**Exercise requirements:**
Searching the material below, find each line that includes the word "ODel", and copy it.

━━━━━ Data records

Lemma map_calls_refine_witness :
  let os := [OSet "7" 70; OSet "13" 71; OGet "13"; ODel "7"; OGet "7"; OSet "7" 72; OClear] in
  ∃ m0 m bk rs, pc_map_new true true 256 = Val (Some m0) ∧
    c_calls 8 m0 os = Val (m, rs) ∧
    map_rep m bk (fst (spec_calls ∅ os)) ∧ Forall2 res_equiv rs (snd (spec_calls ∅ os)).
Proof.
  apply (map_calls_refine 256 [OSet "7" 70; OSet "13" 71; OGet "13"; ODel "7"; OGet "7";
    OSet "7" 72; OClear] 8); [done|by vm_compute|simpl; lia].
Defined.

(** Storing a key the map already holds never returns when its
    bucket holds another pair, whatever bound the loop is given: the loop
    unlinks the old pair, makes it point to itself and goes on from there. *)
Theorem map_set_shared_diverges {V} (m : pc_map_t V) bk M key value v :
  map_rep m bk M → M !! key = Some v → (1 < length (bk (bucket_of m key)))%nat →
  ∀ fuel, pc_map_set fuel true true m key value = NoFuel.
Proof. intros. by eapply set_shared_diverges. Qed.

━━━━━━━━━━

**Answer space:**
  let os := [OSet "7" 70; OSet "13" 71; OGet "13"; ODel "7"; OGet "7"; OSet "7" 72; OClear] in
  apply (map_calls_refine 256 [OSet "7" 70; OSet "13" 71; OGet "13"; ODel "7"; OGet "7";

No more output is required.